Fossile Kosten sogar noch höher

Mit vielen Milliarden an Steuergeldern wird die Nutzung fossiler Brennstoffe weltweit gefördert – obwohl sie die Hauptverantwortung für Erderwärmung und Klimawandel trägt und für einen Großteil der weltweiten Luftverschmutzung sorgt. Die Kosten der dadurch verursachten Erkrankungen und vorzeitigen Todesfälle sind gewaltig und stellen ein "verstecktes Preisschild" dar, zeigt ein Bericht der Health and Environment Alliance (Heal), eines Dachverbandes von Umwelt- und Gesundheitsorganisationen, die nun veröffentlicht wurde.

BildGeld ist genug da, doch oft fließt es nicht zur Mehrung des Gemeinwohls. (Foto: Jakob Richter/​Scoobay/​Flickr)

Demnach belaufen sich die direkten Subventionen für die Fossilen allein in den G20-Staaten auf 416 Milliarden Euro. Die Gesundheitskosten, die dadurch entstehen, sind aber noch sehr viel höher – und zwar um 525 Prozent. Sie liegen bei 2,6 Billionen Euro. Die Summe, die die Gesellschaft für fossile Brennstoffe aufwendet, ist also noch viel größer, als auf den ersten Blick sichtbar wird.

Kosten für Medikamente, Krankenhausaufenthalte und Arbeitsausfälle hat Heal in seinen Berechnungen übrigens nicht mitberücksichtigt.
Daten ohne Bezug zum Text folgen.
(** The first date of the sorted list is not before any date of the list. *)
Lemma sort_reverse_head (l : list datetime) (m : datetime) :
  sort_reverse l !! 0 = Some m ->
  m ∈ l /\ forall x, x ∈ l -> Datetime.ltb m x = false.
Proof.
  intros H. split.
  { apply elem_of_sort_reverse. eapply list_elem_of_lookup_2. exact H. }
  revert m H. induction l as [|y l IH]; intros m H x Hx.
  - inversion Hx.
  - simpl in H. destruct (sort_reverse l) as [|m' s] eqn:E.
    + simpl in H. inversion H. subst.
      assert (Hl : l = []).
      { destruct l as [|z l']; [reflexivity|].
        assert (Hz : z ∈ sort_reverse (z :: l'))
          by (apply elem_of_sort_reverse; left).
        rewrite E in Hz. inversion Hz. }
      subst. apply list_elem_of_singleton in Hx. subst. apply ltb_irrefl.
    + simpl in H. specialize (IH m' eq_refl).
      destruct (Datetime.ltb y m') eqn:Ey; simpl in H; inversion H; subst.
      * apply elem_of_cons in Hx as [->|Hx].
        -- apply ltb_asym. exact Ey.
        -- apply IH. exact Hx.
      * apply elem_of_cons in Hx as [->|Hx]; [apply ltb_irrefl|].
        apply (leb_trans x m' m); [apply IH; exact Hx|exact Ey].
Qed.

Lemma sort_reverse_nonempty (l : list datetime) :
  l <> [] -> exists m, sort_reverse l !! 0 = Some m.
Proof.
  destruct l as [|x l]; [contradiction|]. intros _.
  destruct (sort_reverse (x :: l)) as [|m s] eqn:E.
  - assert (Hx : x ∈ sort_reverse (x :: l))
      by (apply elem_of_sort_reverse; left).
    rewrite E in Hx. inversion Hx.
  - exists m. reflexivity.
Qed.

Lemma elem_of_objects_filter prefix b o :
  o ∈ objects_filter prefix b <-> o ∈ b /\ String.prefix prefix (key o) = true.
Proof.
  unfold objects_filter. rewrite !list_elem_of_In, filter_In. reflexivity.
Qed.

Lemma NoDup_key_inj (b : list s3_object) (o1 o2 : s3_object) :
  NoDup (map key b) -> o1 ∈ b -> o2 ∈ b -> key o1 = key o2 -> o1 = o2.
Proof.
  induction b as [|o b IH]; intros Hnd H1 H2 Hk; [inversion H1|].
  simpl in Hnd. apply NoDup_cons in Hnd as [Hnotin Hnd].
  apply elem_of_cons in H1 as [->|H1]; apply elem_of_cons in H2 as [->|H2].
  - reflexivity.
  - exfalso. apply Hnotin. rewrite Hk. apply list_elem_of_In, in_map.
    apply list_elem_of_In. exact H2.
  - exfalso. apply Hnotin. rewrite <- Hk. apply list_elem_of_In, in_map.
    apply list_elem_of_In. exact H1.
  - apply IH; assumption.
Qed.

Section MostRecent.

Variable DictReader : list record -> list record.

(** The file that [get_most_recent_modified_file] returns is that of an
    object under the prefix that no object under the prefix is newer than. *)
Lemma get_most_recent_Ok prefix b l name :
  NoDup (map key b) ->
  get_most_recent_modified_file DictReader prefix b = Ok (l, name) ->
  exists o,
    o ∈ b /\ String.prefix prefix (key o) = true
    /\ DictReader (body o) = l /\ key o = name
    /\ forall o', o' ∈ b -> String.prefix prefix (key o') = true ->
                  Datetime.ltb (last_modified o) (last_modified o') = false.
Proof.
  intros Hnd. unfold get_most_recent_modified_file, getitem, read_csv, Bucket.get.
  munfold.
  destruct (sort_reverse (map last_modified (objects_filter prefix b)) !! 0)
    as [m|] eqn:Em; simpl; [|discriminate].
  destruct (map key (List.filter _ (objects_filter prefix b)) !! 0)
    as [file_name|] eqn:Ef; simpl; [|discriminate].
  destruct (find _ b) as [o2|] eqn:Eo; simpl; [|discriminate].
  intros H. inversion H. subst l name. clear H.
  apply sort_reverse_head in Em as [_ Hmax].
  apply list_elem_of_lookup_2, list_elem_of_In, in_map_iff in Ef
    as (o1 & Hk1 & Hin1).
  apply filter_In in Hin1 as [Hin1 Hlm]. apply eqb_eq in Hlm.
  apply list_elem_of_In, elem_of_objects_filter in Hin1 as [Hin1 Hp1].
  apply find_some in Eo as [Hin2 Hk2]. apply String.eqb_eq in Hk2.
  apply list_elem_of_In in Hin2.
  assert (o2 = o1) by (apply (NoDup_key_inj b); congruence). subst o2.
  exists o1. split; [exact Hin1|]. split; [exact Hp1|].
  split; [reflexivity|]. split; [exact Hk1|].
  intros o' Hin' Hp'. rewrite Hlm. apply Hmax.
  apply list_elem_of_In, in_map, list_elem_of_In, elem_of_objects_filter.
  split; assumption.
Qed.

(** The fetch succeeds as soon as an object is under the prefix. *)
Lemma get_most_recent_defined prefix b o :
  o ∈ b -> String.prefix prefix (key o) = true ->
  exists l name, get_most_recent_modified_file DictReader prefix b = Ok (l, name).
Proof.
  intros Hin Hp. unfold get_most_recent_modified_file, getitem, read_csv, Bucket.get.
  munfold.
  destruct (sort_reverse_nonempty (map last_modified (objects_filter prefix b)))
    as [m Hm].
  { intros Hnil. apply map_eq_nil in Hnil.
    assert (Ho : o ∈ objects_filter prefix b)
      by (apply elem_of_objects_filter; split; assumption).
    rewrite Hnil in Ho. inversion Ho. }
  rewrite Hm. simpl.
  pose proof (sort_reverse_head _ _ Hm) as [Hmin _].
  apply list_elem_of_In, in_map_iff in Hmin as (o1 & Hlm & Hin1).
  destruct (map key (List.filter
                       (fun obj => Datetime.eqb (last_modified obj) m)
                       (objects_filter prefix b)) !! 0)
    as [file_name|] eqn:Ef; simpl.
  - apply list_elem_of_lookup_2, list_elem_of_In, in_map_iff in Ef
      as (o2 & Hk2 & Hin2).
    apply filter_In in Hin2 as [Hin2 _].
    apply list_elem_of_In, elem_of_objects_filter in Hin2 as [Hin2 _].
    destruct (find (fun o0 => String.eqb (key o0) file_name) b) as [o3|] eqn:Eo.
    + simpl. eauto.
    + exfalso. apply list_elem_of_In in Hin2.
      pose proof (find_none _ _ Eo o2 Hin2) as Hne. simpl in Hne.
      rewrite Hk2, String.eqb_refl in Hne. discriminate.
  - exfalso.
    assert (Hf : key o1 ∈ map key (List.filter
                       (fun obj => Datetime.eqb (last_modified obj) m)
                       (objects_filter prefix b))).
    { apply list_elem_of_In, in_map, filter_In. split; [exact Hin1|].
      apply eqb_eq. exact Hlm. }
    destruct (map key _) as [|k ks] eqn:E; [inversion Hf|discriminate].
Qed.
(** X26. [initialize_eventstore_from_snapshot] never returns normally:
    after any calls of the event store module, for every snapshot and
    however long it runs, a call that is over is over with an exception. *)
Theorem initialize_eventstore_from_snapshot_never_returns
    (calls : list EventStore.call) (files : gmap string (list Byte.byte))
    (ds : gmap string (list Feature)) (fuel : nat)
    (r : result unit) (store' : EventStore.module_state) :
  initialize_eventstore_from_snapshot fuel ds
    (EventStore.after_all calls (EventStore.on_import files))
  = Some (r, store') ->
  exists e, r = Raise e.
Proof.
  unfold initialize_eventstore_from_snapshot.
  pose proof (steps_not_returned ds
                (EventStore.after_all calls (EventStore.on_import files)) fuel
                (EventStoreFacts.after_all_uninitialized calls
                   (EventStore.on_import files) eq_refl))
    as Hnot.
  destruct (steps fuel ds _) as [| |[[]|e] store'']; try discriminate.
  - contradiction.
  - intros [= <- <-]. by exists e.
Qed.

(** X27. On a snapshot whose three layers are all empty the call goes
    through the layers and, with no event at all, reaches [write_events],
    which raises RuntimeError('Event store not initialized'): the call is
    over after seven steps with that error. *)
Theorem initialize_eventstore_from_snapshot_empty
    (calls : list EventStore.call) (files : gmap string (list Byte.byte))
    (ds : gmap string (list Feature)) (fuel : nat) :
  ds !! "points" = Some [] -> ds !! "lines" = Some [] ->
  ds !! "linearrings" = Some [] ->
  (7 <= fuel)%nat ->
  let store := EventStore.after_all calls (EventStore.on_import files) in
  initialize_eventstore_from_snapshot fuel ds store
  = Some (Raise (RuntimeError "Event store not initialized"), store).
Proof.
  intros Hpoints Hlines Hrings Hfuel store.
  unfold initialize_eventstore_from_snapshot.
  replace fuel with ((fuel - 7) + 7)%nat by lia.
  rewrite (SnapshotFacts.steps_return ds store store
             (Raise (RuntimeError "Event store not initialized")) 7);
    [reflexivity|].
  assert (Hlayer : forall name rest events,
             ds !! name = Some [] ->
             step ds store (step ds store (ForLayer (name :: rest) events))
             = ForLayer rest events).
  { intros name rest events Hname. unfold step at 2, layer_by_name.
    rewrite Hname. reflexivity. }
  change (steps 7 ds store) with
    (step ds store
       (step ds store (step ds store
          (step ds store (step ds store
             (step ds store (step ds store start))))))).
  unfold start.
  rewrite (Hlayer "points") by exact Hpoints.
  rewrite (Hlayer "lines") by exact Hlines.
  rewrite (Hlayer "linearrings") by exact Hrings.
  cbn [step map].
  rewrite EventStoreFacts.write_events_uninitialized
    by (apply EventStoreFacts.after_all_uninitialized; reflexivity).
  reflexivity.
Qed.

End WithCollaborators.

Lemma initialize_eventstore_from_snapshot_never_returns_witness :
  exists e,
    Raise (ValueError "Feature has no osm_version") = @Raise unit e.
Proof.
  apply (initialize_eventstore_from_snapshot_never_returns
           [] ∅ Sample.unversioned_snapshot 2
           (Raise (ValueError "Feature has no osm_version"))
           (EventStore.on_import ∅)).
  vm_compute. reflexivity.
Defined.

Lemma initialize_eventstore_from_snapshot_empty_witness :
  initialize_eventstore_from_snapshot 7 Fixtures.empty_snapshot
    (EventStore.after_all [EventStore.call_init None] (EventStore.on_import ∅))
  = Some (Raise (RuntimeError "Event store not initialized"),
          EventStore.after_all [EventStore.call_init None]
            (EventStore.on_import ∅)).
Proof.
  apply (initialize_eventstore_from_snapshot_empty
           [EventStore.call_init None] ∅ Fixtures.empty_snapshot 7);
    [vm_compute; reflexivity | vm_compute; reflexivity
     | vm_compute; reflexivity | lia].
Defined.

End SnapshotMore.
(** * skience2025: the HVSR batch driver, the DAS channel mapping and the
      structural geometry helpers, embedded and verified

    The three Python files of the repository are embedded shallowly:

    - [Geometry]  : [05 StructuralHealth/Structural Characterization/functions_MA.py]
    - [DAS]       : [04 DAS/custom_util.py]
    - [HVSR]      : [02 Noise and HVSR/Auto_process_HV.py]

    Python numbers are taken through the interface [Number], which has two
    instances: exact rational arithmetic ([Q]) and IEEE binary64 ([float],
    the arithmetic CPython and numpy really use).  Whatever does not depend
    on rounding is stated for every instance; what does is stated for the
    instance it holds in. *)

From Stdlib Require Import ZArith QArith Qround Qabs List String Ascii Lia Lqa Floats Uint63.
From Stdlib Require Import DecimalString.
From Stdlib Require DecimalZ DecimalPos.
From stdpp Require Import gmap strings list sorting.

#[local] Set Warnings "-inexact-float".

(** ** Python results: a value, or a raised exception *)

Inductive exn : Type :=
| IndexError
| KeyError (k : string)
| ValueError
| ZeroDivisionError
| FileNotFoundError
| UnboundLocalError
| OSError
| OtherError (name : string)
| NotModelled.

Inductive result (A : Type) : Type :=
| Ret (a : A)
| Raise (e : exn).
Arguments Ret {A} a.
Arguments Raise {A} e.

#[global] Instance result_ret : MRet result := @Ret.
#[global] Instance result_bind : MBind result := fun A B f m =>
  match m with
  | Ret a => f a
  | Raise e => Raise e
  end.

#[global] Instance result_fmap : FMap result := fun A B f m =>
  match m with
  | Ret a => Ret (f a)
  | Raise e => Raise e
  end.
Genau genommen müsste die Gesamtsumme also sogar noch höher sein.

Dabei geht die Studie in ihren Berechnungen eher zurückhaltend vor. Sie zählt zu den Subventionen nur das, was für die Produktion fossiler Energien aufgewandt wird. Für Deutschland ergibt sich deshalb eine Subventionssumme von nur 5,1 Milliarden Euro. Eine Untersuchung, die das Forum Ökologisch-Soziale Marktwirtschaft (FÖS) kürzlich im Auftrag der Umweltorganisation Greenpeace vorlegte, beziffert die Summe der fossilen Subventionen in Deutschland hingegen auf mindestens 46 Milliarden Euro pro Jahr.